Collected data

----------------

Lemma get_updates_wf (w : json) (st st1 : daemon) (r : outcome (list (gmap string json))) :
  get_updates w st = (r, st1) → wf st → wf st1.
Proof.
  unfold get_updates, dict_getitem. intros H.
  destruct (py_hash w) as [k| |]; simpl in H; simplify_eq; try done.
  destruct (wallets_updates st !! k) as [q|] eqn:Hq; simplify_eq; [|done].
  apply wf_same_wallets; try done. simpl. by eapply dom_insert_present.
Qed.

Lemma subscribe_wf (ev w : json) (st st1 : daemon) (r : outcome unit) :
  subscribe ev w st = (r, st1) → wf st → wf st1.
Proof.
  unfold subscribe, dict_getitem. intros H.
  destruct (py_hash w) as [k| |]; simpl in H; simplify_eq; try done.
  destruct (wallets_config st !! k) as [cfg|] eqn:Hc; simplify_eq; [|done].
  destruct (py_iter ev) as [items| |]; simplify_eq; try done.
  destruct (set_update (events cfg) items) as [r0 s0]. simplify_eq.
  apply wf_same_wallets; try done. simpl. by eapply dom_insert_present.
Qed.

Lemma unsubscribe_wf (m : gmap string string) (ev w : json) (st st1 : daemon)
    (r : outcome unit) :
  unsubscribe m ev w st = (r, st1) → wf st → wf st1.
Proof.
  unfold unsubscribe, dict_getitem. intros H.
  destruct (py_hash w) as [k| |]; simpl in H; simplify_eq; try done.
  destruct (wallets_config st !! k) as [cfg|] eqn:Hc; simplify_eq; [|done].
  destruct (filter_not_in _ _) as [kept| |]; simplify_eq; try done.
  apply wf_same_wallets; try done. simpl. by eapply dom_insert_present.
Qed.

Lemma deliver_all_dom (data : gmap string json) (K : pykey) (origin : option nat)
    (ws : gmap pykey wallet_data) (l : list (pykey * wallet_config))
    (u u1 : gmap pykey (list (gmap string json))) (r : outcome unit) :
  deliver_all data K origin ws l u = (r, u1) → dom u1 = dom u.
Proof.
  revert u. induction l as [|[i cfg] l IH]; intros u H; simpl in H; [by simplify_eq|].
  destruct (deliver data K origin ws i cfg u) as [r0 u0] eqn:Hd.
  assert (Hu0 : dom u0 = dom u).
  { unfold deliver in Hd.
    repeat case_match; simplify_eq; try done; by eapply dom_insert_present. }
  destruct r0; simplify_eq; try done. rewrite <- Hu0. by eapply IH.
Qed.

Lemma process_events_wf (cls : daemon_class) (event : string) (args : callback_args cls)
    (st st1 : daemon) (r : outcome unit) :
  _process_events cls event args st = (r, st1) → wf st → wf st1.
Proof.
  unfold _process_events. intros H.
  destruct (process_events cls _ args) as [[[p|] o]| |]; simplify_eq; try done.
  destruct (deliver_all _ _ _ _ _ _) as [r0 u1] eqn:Hd. simplify_eq.
  apply wf_same_wallets; try done. simpl. by eapply deliver_all_dom.
Qed.

(** ** Interleaved loads keep the invariant *)

Lemma wf_grow (st st2 : daemon) :
  wf st → same_maps st2 st → fresh st ≤ fresh st2 → wf st2.
Proof.
  intros [Hc Hu Hk Hf Hi] (Hw2 & Hc2 & Hu2) Hle.
  split; rewrite ?Hw2, ?Hc2, ?Hu2; try done.
  intros i d Hd. specialize (Hf i d Hd). lia.
Qed.

Lemma wf_register (st : daemon) (s : string) (w c cf : nat) :
  wf st → s ≠ EmptyString → w < fresh st →
  (∀ k d, wallets st !! k = Some d → wd_wallet d ≠ w) →
  wf (register (KStr s) w c cf st).
Proof.
  intros [Hc Hu Hk Hf Hi] Hs Hw Hnew. split; simpl.
  - by rewrite !dom_insert_L, Hc.
  - by rewrite !dom_insert_L, Hu.
  - intros i d [[<- <-]|[_ Hd]]%lookup_insert_Some; [by exists s|by eapply Hk].
  - intros i d [[<- <-]|[_ Hd]]%lookup_insert_Some; [done|by eapply Hf].
  - intros i j di dj [[<- <-]|[? Hdi]]%lookup_insert_Some
      [[<- <-]|[? Hdj]]%lookup_insert_Some Heq; simpl in *; try done.
    + by destruct (Hnew j dj Hdj).
    + by destruct (Hnew i di Hdi).
    + by eapply Hi.
Qed.

Lemma poll_cases (s : string) (w c cf : nat) (rem : option nat) (st st1 : daemon)
    (t1 : task) :
  poll s w c cf rem st = (t1, st1) →
  (t1 = TDone (Returns (Loaded (Some w) c cf)) ∧ st1 = register (KStr s) w c cf st)
  ∨ (∃ rem', t1 = TPolling s w c cf rem' ∧ st1 = st).
Proof.
  unfold poll. intros H. destruct rem as [[|n]|]; simplify_eq; eauto.
Qed.

Lemma task_step_start_cases (cls : daemon_class) (xpub : json) (st st1 : daemon)
    (t1 : task) :
  task_step cls (TStart xpub) st = (t1, st1) →
  (same_maps st1 st ∧ fresh st ≤ fresh st1 ∧ ∃ r, t1 = TDone r)
  ∨ (∃ s w c cf rem st2,
       s ≠ EmptyString ∧ same_maps st2 st ∧ fresh st ≤ w < fresh st2
       ∧ poll s w c cf rem st2 = (t1, st1)).
Proof.
  simpl. intros H.
  destruct (py_hash xpub) as [k| |] eqn:Hh; simplify_eq;
    [|left; repeat split; eauto..].
  destruct (wallets st !! k) as [d|] eqn:Hk; simplify_eq;
    [left; repeat split; eauto|].
  destruct (truthy xpub) eqn:Ht; simpl in H; simplify_eq;
    [|left; repeat split; simpl; eauto].
  destruct xpub as [|b|n|s| |]; simplify_eq;
    try (left; repeat split; simpl; by eauto).
  destruct (open_wallet cls s _) as [ro st2] eqn:Ho.
  apply open_wallet_spec in Ho as (Hsame & Hf & Hr). simpl in *.
  destruct ro as [w| |]; simplify_eq;
    try (left; split; [done|]; split; [lia|]; by eauto).
  right. exists s, w, (S (fresh st)), (fresh st), (sync_polls cls s), st2.
  specialize (Hr w eq_refl). split; [|split; [done|split; [lia|done]]].
  intros ->. done.
Qed.

Lemma holds_insert (ts : list task) (i j : nat) (t1 : task) (s : string) (w : nat) :
  holds (<[i := t1]> ts) j s w →
  (j ≠ i ∧ holds ts j s w) ∨ (j = i ∧ ∃ c cf rem, t1 = TPolling s w c cf rem).
Proof.
  intros (c & cf & rem & [(-> & -> & _)|[? H]]%list_lookup_insert_Some).
  - right. by eauto.
  - left. split; [done|]. by exists c, cf, rem.
Qed.

(** A task that has ended or is replaced by an ended task holds nothing,
    and the state grows. *)
Lemma pool_ok_done (ts : list task) (i : nat) (r : outcome loaded) (st st1 : daemon) :
  pool_ok ts st → same_maps st1 st → fresh st ≤ fresh st1 →
  pool_ok (<[i := TDone r]> ts) st1.
Proof.
  intros [Hwf Hts] Hsame Hle. split; [by eapply wf_grow|].
  intros j s w [[Hne Hj]|[_ (? & ? & ? & ?)]]%holds_insert; [|done].
  destruct (Hts j s w Hj) as (Hs & Hw & Hreg & Hoth).
  destruct Hsame as (Hw1 & _). rewrite Hw1.
  split; [done|]. split; [lia|]. split; [done|].
  intros j' s' w' Hne' [[_ Hj']|[_ (? & ? & ? & ?)]]%holds_insert; [|done].
  by eapply Hoth.
Qed.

----------------

■ AIM OF THE TASK
Retype the entries exactly; leave nothing out.

■ EXPECTED ANSWER
Lemma get_updates_wf (w : json) (st st1 : daemon) (r : outcome (list (gmap string json))) :
  get_updates w st = (r, st1) → wf st → wf st1.
Proof.
  unfold get_updates, dict_getitem. intros H.
  destruct (py_hash w) as [k| |]; simpl in H; simplify_eq; try done.
  destruct (wallets_updates st !! k) as [q|] eqn:Hq; simplify_eq; [|done].
  apply wf_same_wallets; try done. simpl. by eapply dom_insert_present.
Qed.

Lemma subscribe_wf (ev w : json) (st st1 : daemon) (r : outcome unit) :
  subscribe ev w st = (r, st1) → wf st → wf st1.
Proof.
  unfold subscribe, dict_getitem. intros H.
  destruct (py_hash w) as [k| |]; simpl in H; simplify_eq; try done.
  destruct (wallets_config st !! k) as [cfg|] eqn:Hc; simplify_eq; [|done].
  destruct (py_iter ev) as [items| |]; simplify_eq; try done.
  destruct (set_update (events cfg) items) as [r0 s0]. simplify_eq.
  apply wf_same_wallets; try done. simpl. by eapply dom_insert_present.
Qed.

Lemma unsubscribe_wf (m : gmap string string) (ev w : json) (st st1 : daemon)
    (r : outcome unit) :
  unsubscribe m ev w st = (r, st1) → wf st → wf st1.
Proof.
  unfold unsubscribe, dict_getitem. intros H.
  destruct (py_hash w) as [k| |]; simpl in H; simplify_eq; try done.
  destruct (wallets_config st !! k) as [cfg|] eqn:Hc; simplify_eq; [|done].
  destruct (filter_not_in _ _) as [kept| |]; simplify_eq; try done.
  apply wf_same_wallets; try done. simpl. by eapply dom_insert_present.
Qed.

Lemma deliver_all_dom (data : gmap string json) (K : pykey) (origin : option nat)
    (ws : gmap pykey wallet_data) (l : list (pykey * wallet_config))
    (u u1 : gmap pykey (list (gmap string json))) (r : outcome unit) :
  deliver_all data K origin ws l u = (r, u1) → dom u1 = dom u.
Proof.
  revert u. induction l as [|[i cfg] l IH]; intros u H; simpl in H; [by simplify_eq|].
  destruct (deliver data K origin ws i cfg u) as [r0 u0] eqn:Hd.
  assert (Hu0 : dom u0 = dom u).
  { unfold deliver in Hd.
    repeat case_match; simplify_eq; try done; by eapply dom_insert_present. }
  destruct r0; simplify_eq; try done. rewrite <- Hu0. by eapply IH.
Qed.

Lemma process_events_wf (cls : daemon_class) (event : string) (args : callback_args cls)
    (st st1 : daemon) (r : outcome unit) :
  _process_events cls event args st = (r, st1) → wf st → wf st1.
Proof.
  unfold _process_events. intros H.
  destruct (process_events cls _ args) as [[[p|] o]| |]; simplify_eq; try done.
  destruct (deliver_all _ _ _ _ _ _) as [r0 u1] eqn:Hd. simplify_eq.
  apply wf_same_wallets; try done. simpl. by eapply deliver_all_dom.
Qed.

(** ** Interleaved loads keep the invariant *)

Lemma wf_grow (st st2 : daemon) :
  wf st → same_maps st2 st → fresh st ≤ fresh st2 → wf st2.
Proof.
  intros [Hc Hu Hk Hf Hi] (Hw2 & Hc2 & Hu2) Hle.
  split; rewrite ?Hw2, ?Hc2, ?Hu2; try done.
  intros i d Hd. specialize (Hf i d Hd). lia.
Qed.

Lemma wf_register (st : daemon) (s : string) (w c cf : nat) :
  wf st → s ≠ EmptyString → w < fresh st →
  (∀ k d, wallets st !! k = Some d → wd_wallet d ≠ w) →
  wf (register (KStr s) w c cf st).
Proof.
  intros [Hc Hu Hk Hf Hi] Hs Hw Hnew. split; simpl.
  - by rewrite !dom_insert_L, Hc.
  - by rewrite !dom_insert_L, Hu.
  - intros i d [[<- <-]|[_ Hd]]%lookup_insert_Some; [by exists s|by eapply Hk].
  - intros i d [[<- <-]|[_ Hd]]%lookup_insert_Some; [done|by eapply Hf].
  - intros i j di dj [[<- <-]|[? Hdi]]%lookup_insert_Some
      [[<- <-]|[? Hdj]]%lookup_insert_Some Heq; simpl in *; try done.
    + by destruct (Hnew j dj Hdj).
    + by destruct (Hnew i di Hdi).
    + by eapply Hi.
Qed.

Lemma poll_cases (s : string) (w c cf : nat) (rem : option nat) (st st1 : daemon)
    (t1 : task) :
  poll s w c cf rem st = (t1, st1) →
  (t1 = TDone (Returns (Loaded (Some w) c cf)) ∧ st1 = register (KStr s) w c cf st)
  ∨ (∃ rem', t1 = TPolling s w c cf rem' ∧ st1 = st).
Proof.
  unfold poll. intros H. destruct rem as [[|n]|]; simplify_eq; eauto.
Qed.

Lemma task_step_start_cases (cls : daemon_class) (xpub : json) (st st1 : daemon)
    (t1 : task) :
  task_step cls (TStart xpub) st = (t1, st1) →
  (same_maps st1 st ∧ fresh st ≤ fresh st1 ∧ ∃ r, t1 = TDone r)
  ∨ (∃ s w c cf rem st2,
       s ≠ EmptyString ∧ same_maps st2 st ∧ fresh st ≤ w < fresh st2
       ∧ poll s w c cf rem st2 = (t1, st1)).
Proof.
  simpl. intros H.
  destruct (py_hash xpub) as [k| |] eqn:Hh; simplify_eq;
    [|left; repeat split; eauto..].
  destruct (wallets st !! k) as [d|] eqn:Hk; simplify_eq;
    [left; repeat split; eauto|].
  destruct (truthy xpub) eqn:Ht; simpl in H; simplify_eq;
    [|left; repeat split; simpl; eauto].
  destruct xpub as [|b|n|s| |]; simplify_eq;
    try (left; repeat split; simpl; by eauto).
  destruct (open_wallet cls s _) as [ro st2] eqn:Ho.
  apply open_wallet_spec in Ho as (Hsame & Hf & Hr). simpl in *.
  destruct ro as [w| |]; simplify_eq;
    try (left; split; [done|]; split; [lia|]; by eauto).
  right. exists s, w, (S (fresh st)), (fresh st), (sync_polls cls s), st2.
  specialize (Hr w eq_refl). split; [|split; [done|split; [lia|done]]].
  intros ->. done.
Qed.

Lemma holds_insert (ts : list task) (i j : nat) (t1 : task) (s : string) (w : nat) :
  holds (<[i := t1]> ts) j s w →
  (j ≠ i ∧ holds ts j s w) ∨ (j = i ∧ ∃ c cf rem, t1 = TPolling s w c cf rem).
Proof.
  intros (c & cf & rem & [(-> & -> & _)|[? H]]%list_lookup_insert_Some).
  - right. by eauto.
  - left. split; [done|]. by exists c, cf, rem.
Qed.

(** A task that has ended or is replaced by an ended task holds nothing,
    and the state grows. *)
Lemma pool_ok_done (ts : list task) (i : nat) (r : outcome loaded) (st st1 : daemon) :
  pool_ok ts st → same_maps st1 st → fresh st ≤ fresh st1 →
  pool_ok (<[i := TDone r]> ts) st1.
Proof.
  intros [Hwf Hts] Hsame Hle. split; [by eapply wf_grow|].
  intros j s w [[Hne Hj]|[_ (? & ? & ? & ?)]]%holds_insert; [|done].
  destruct (Hts j s w Hj) as (Hs & Hw & Hreg & Hoth).
  destruct Hsame as (Hw1 & _). rewrite Hw1.
  split; [done|]. split; [lia|]. split; [done|].
  intros j' s' w' Hne' [[_ Hj']|[_ (? & ? & ? & ?)]]%holds_insert; [|done].
  by eapply Hoth.
Qed.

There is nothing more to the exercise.